"Rainbow Connection" is a song from the 1979 film The Muppet Movie, with music and lyrics written by Paul Williams and Kenneth Ascher. The song was performed by Jim Henson – as Kermit the Frog – in the film. "Rainbow Connection" reached No. 25 on the Billboard Hot 100 in November 1979, with the song remaining in the Top 40 for seven weeks total. Williams and Ascher received an Academy Award nomination for Best Original Song at the 52nd Academy Awards. 

In 2020, "Rainbow Connection" was deemed "culturally, historically, or aesthetically significant" by the Library of Congress and selected for preservation in the National Recording Registry.

Production
Williams and Ascher, who had previously collaborated on several songs for the 1976 film A Star Is Born, were tasked with writing the songs for The Muppet Movie. For the song that became "Rainbow Connection", Jim Henson told them that the opening scene should feature Kermit the Frog by himself, singing and playing the banjo. Williams and Ascher wrote most of the song fairly quickly at Williams's house, but got stuck trying to think of appropriate words for the part in the chorus that eventually became the phrase "the rainbow connection"; they were looking for a way to tie in the chorus to the song's theme of rainbows. As they sat down for dinner with Williams's then-wife, Kate Clinton, they explained to her their predicament of looking for a phrase that would provide "a rainbow connection", then realized, in the course of explaining the problem to her, that the phrase "the rainbow connection" would itself be a good fit. Williams and Ascher used "When You Wish Upon a Star" from Pinocchio as inspiration for the song.
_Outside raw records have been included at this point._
(** * lantz-tmail: the IMAP provider's session codec, mailbox query engine,
      content extractor, error classifier and connection pool

    A shallow embedding of [src/src/utils/crypto.ts], of the two providers in
    [src/src/providers/imap.ts] (IMAP and TempMailSafe), of the helpers in
    [src/unnamed/part_001], of the API key check in [src/unnamed/part_000]
    and of the checks of the routes in [src/src/routes/mail.ts].

    Conventions.
    - A JavaScript string is a [string]: the sequence of the bytes of its
      UTF-8 encoding (well-formed strings only).  [Buffer.from(s)] and
      [buf.toString('utf-8')] are then the conversions between [string] and
      [Buffer] that keep the bytes.  [toLowerCase] acts on the letters A to Z.
    - A [Buffer] is a [list ascii] (one [ascii] per byte).
    - Numbers are integers ([Z]); [NaN] is [None] where a function can yield it.
    - A call that may throw returns a [result]: [Ok x] or [Throw e].  Of a
      thrown [Error] the provider reads the message, which it classifies by
      substring tests, and the code.
    - Clock readings ([Date.now()], [new Date()]), random bytes
      ([crypto.randomBytes]) and the readings of [Math.random()] (rationals
      from 0 up to, not including, 1) are explicit arguments.
    - What the provider takes from libraries is a record of functions: Node's
      cryptography ([Node]) and the IMAP client ([Client]).  The base64, hex
      and JSON functions of the run time are written out.
    - The connection pool, a [Map], is the list of its entries in insertion
      order; an operation takes the pool and returns the pool it leaves.  One
      request runs at a time: the events of a connection that arrive while a
      request waits are not modelled.  The counters of the IMAP provider's
      [stats] are left out.
    - [truncateText] and [simpleHash], which count and read UTF-16 code
      units, take the list of the code units of their text. *)

From Stdlib Require Import ZArith NArith List String Ascii Bool Arith Lia.
From Stdlib Require Import Permutation Sorted DecimalN DecimalPos DecimalFacts DecimalZ.
From Stdlib Require Import QArith Qround.
Import ListNotations.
Williams has said that his favorite lyrics in the song are "Who said that every wish/ Would be heard and answered/ When wished on the morning star?/ Somebody thought of that/ And someone believed it/ Look what it's done so far", because they imply that "there's power in your thoughts". He also noted that the lyrical phrasing was written weirdly with Kermit's speech patterns in mind.

Critical reception and awards
Allmusic described "Rainbow Connection" as an "unlikely radio hit ... which Kermit the Frog sings with all the dreamy wistfulness of a short, green Judy Garland" and went on to add that "'Rainbow Connection' serves the same purpose in The Muppet Movie that "Over the Rainbow" served in The Wizard of Oz, with nearly equal effectiveness: an opening establishment of the characters' driving urge for something more in life." Others have similarly referred to "Rainbow Connection" as the film's "I Want" song.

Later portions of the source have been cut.